---------- Records shown ----------

Lemma transform_refines m s σ :
  sim s σ → cmd_ok m s → match m with CRead _ | CSetData _ _ | CZeroed _ => True | _ => False end →
  refines m s σ.
Proof.
  intros Hs Hok Hm. pose proof (sim_inv _ _ Hs) as Hi.
  destruct m as [k|i|i|i|i b|i|i|i f|i|i]; try done; simpl in Hok |- *; clear Hm.
  - destruct (guarded_synced i s σ Hs) as ([st h] & Hx & Hsy); [rw Hok; set_solver|].
    pose proof (held_in _ _ _ Hx) as Hin. wp_step. apply (wp_held _ _ _ _ Hx). wp_step. apply wp_on_cache.
    eapply wp_mono; [by apply (guard_read_wp _ _ h Hi)|].
    intros ? c' (-> & HP & Hl & _). wp_steps. eexists. split; [done|].
    apply (sim_step_same s); [done| |by apply (set_handle_states i SValid s (st, h))].
    by rw (set_handle_snd i SValid s (st, h)).
  - destruct Hok as [Hst Hb]. destruct (guarded_synced i s σ Hs Hst) as ([st h] & Hx & Hsy).
    pose proof (held_in _ _ _ Hx) as Hin. wp_step. apply (wp_held _ _ _ _ Hx). wp_step. apply wp_on_cache.
    eapply wp_mono; [by apply (set_data_wp _ _ h b Hi)|]. intros ? c' (-> & HP & HM). wp_steps.
    apply (sim_step_mut s); [done| |done|apply (set_handle_states i SValid s (st, h)), HM].
    by rw (set_handle_snd i SValid s (st, h)).
  - destruct (guarded_synced i s σ Hs Hok) as ([st h] & Hx & Hsy).
    pose proof (held_in _ _ _ Hx) as Hin. wp_step. apply (wp_held _ _ _ _ Hx). wp_step. apply wp_on_cache.
    eapply wp_mono; [by apply (guard_zeroed_wp _ _ h Hi)|]. intros ? c' (-> & HP & HM). wp_steps.
    apply (sim_step_mut s); [done| |done|apply (set_handle_states i SValid s (st, h)), HM].
    by rw (set_handle_snd i SValid s (st, h)).
Qed.

Lemma access_refines m s σ :
  sim s σ → cmd_ok m s → match m with CBytes _ | CMut _ _ => True | _ => False end → refines m s σ.
Proof.
  intros Hs Hok Hm. pose proof (sim_inv _ _ Hs) as Hi.
  destruct m as [k|i|i|i|i b|i|i|i f|i|i]; try done; simpl in Hok |- *; clear Hm.
  - apply held_some in Hok as [h Hx]. pose proof (held_state _ _ _ _ Hs Hx) as Hl.
    pose proof (held_in _ _ _ Hx) as Hin. wp_step. apply (wp_held _ _ _ _ Hx). wp_step. apply wp_on_cache.
    rw /guard_bytes. wp_steps. exists σ. rw (loaded_view _ _ _ Hi Hin Hl) (sim_view _ _ Hs).
    rw /spec_run /= decide_True //. split; [done|]. by destruct s.
  - destruct Hok as [Hst Hf]. apply held_some in Hst as [h Hx]. pose proof (held_state _ _ _ _ Hs Hx) as Hl.
    pose proof (held_in _ _ _ Hx) as Hin. wp_step. apply (wp_held _ _ _ _ Hx). wp_step. apply wp_on_cache.
    eapply wp_mono; [apply (bytes_mut_wp _ _ h f Hi Hin Hl)|].
    { apply Hf. rw -(loaded_view _ _ _ Hi Hin Hl). apply Hi. }
    intros ? c' [HP HM]. wp_step. apply wp_on_cache. rw /guard_bytes. wp_steps.
    destruct HM as (Hv & HM). rw (loaded_view c' (hdl s).*2 h); [apply HP|done|apply HM|]. rw Hv.
    apply (sim_step_mut s); [done|done|done|]. apply Forall_forall. by left.
Qed.

Lemma write_refines i s σ : sim s σ → cmd_ok (CWrite i) s → refines (CWrite i) s σ.
Proof.
  intros Hs Hok. pose proof (sim_inv _ _ Hs) as Hi. simpl in Hok |- *.
  apply held_some in Hok as [h Hx]. pose proof (held_state _ _ _ _ Hs Hx) as Hl.
  pose proof (held_in _ _ _ Hx) as Hin. wp_step. apply (wp_held _ _ _ _ Hx). wp_step. apply wp_on_cache.
  eapply wp_mono; [apply (guard_write_wp _ _ h Hi Hin Hl)|].
  intros ? c' (-> & HI & HS & _ & _ & Hv & _ & Hd). wp_steps. eexists. split; [reflexivity|].
  split; simpl; [done| | |].
  - apply Forall_forall. intros [st g] Hg. pose proof (sim_states _ _ Hs) as Hf. rw Forall_forall in Hf.
    specialize (Hf _ Hg). destruct (HS g) as [H1 H2]; [apply list_elem_of_fmap; by exists (st, g)|].
    destruct st; [done|by apply H1|by apply H2].
  - intros k. rw Hv. apply Hs.
  - intros k. rw Hd /upd. case_decide as Hk; [|apply Hs]. rw Hk. apply Hs.
Qed.

Lemma drop_refines i s σ : sim s σ → cmd_ok (CDrop i) s → refines (CDrop i) s σ.
Proof.
  intros Hs Hok. pose proof (sim_inv _ _ Hs) as Hi. simpl in Hok |- *.
  destruct (hdl s !! i) as [x|] eqn:Hx; [rename Hok into Hdr|done].
  pose proof (delete_Permutation _ _ _ Hx) as Hp.
  wp_step. apply (wp_held _ _ _ _ Hx). wp_step. apply wp_on_cache.
  eapply wp_mono; [apply (ref_drop_wp _ (delete i (hdl s)).*2 x.2); [|done]|].
  { by rw Hp in Hi. }
  intros ? c' [HP _]. wp_steps. eexists. split; [done|]. apply (sim_step_same s); [done..|].
  apply Forall_forall. intros y Hy. left. rw Hp. set_solver.
Qed.

(** Each command does what the specification allows, without panicking. *)
Lemma run_cmd_refines m s σ : sim s σ → cmd_ok m s → refines m s σ.
Proof.
  intros Hs Hok. destruct m;
    [apply acquire_refines|apply acquire_refines|apply acquire_refines|apply transform_refines
    |apply transform_refines|apply transform_refines|apply access_refines|apply access_refines
    |apply write_refines|apply drop_refines]; done.
Qed.

(** C3: a client that respects the type states, keeps its blocks within the
    capacity of the cache and drops no last reference to a dirty or unlocked
    buffer never panics, and all it observes is explained by the specification:
    every read gives the bytes of the last mutation of that block (of the
    device, when there was none), and the device holds what was written. *)
Theorem cache_refines ms s σ :
  sim s σ → cmds_ok ms s →
  wp (run_cmds ms) (λ es s', ∃ σ', spec_run es σ = Some σ' ∧ sim s' σ') s.
Proof.
  revert s σ. induction ms as [|m ms IH]; intros s σ Hs Hok; simpl.
  - wp_steps. by exists σ.
  - destruct Hok as [Hm Hms]. wp_step.
    destruct (wp_run _ _ _ (run_cmd_refines m s σ Hs Hm)) as (es & s1 & E1 & σ1 & Hr1 & Hs1).
    rw E1 in Hms. apply (wp_of_run _ _ _ es s1 E1). wp_step.
    eapply wp_mono; [apply (IH s1 σ1 Hs1 Hms)|]. intros es' s2 (σ2 & Hr2 & Hs2). wp_steps.
    exists σ2. split; [|done]. rw /spec_run foldl_app. rw /spec_run in Hr1. by rw Hr1.
Qed.
End client.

----------

[Brief]
Scan the listing above and copy all lines containing the word "eexists".

[Task answer]
    intros ? c' (-> & HP & Hl & _). wp_steps. eexists. split; [done|].
  intros ? c' (-> & HI & HS & _ & _ & Hv & _ & Hd). wp_steps. eexists. split; [reflexivity|].
  intros ? c' [HP _]. wp_steps. eexists. split; [done|]. apply (sim_step_same s); [done..|].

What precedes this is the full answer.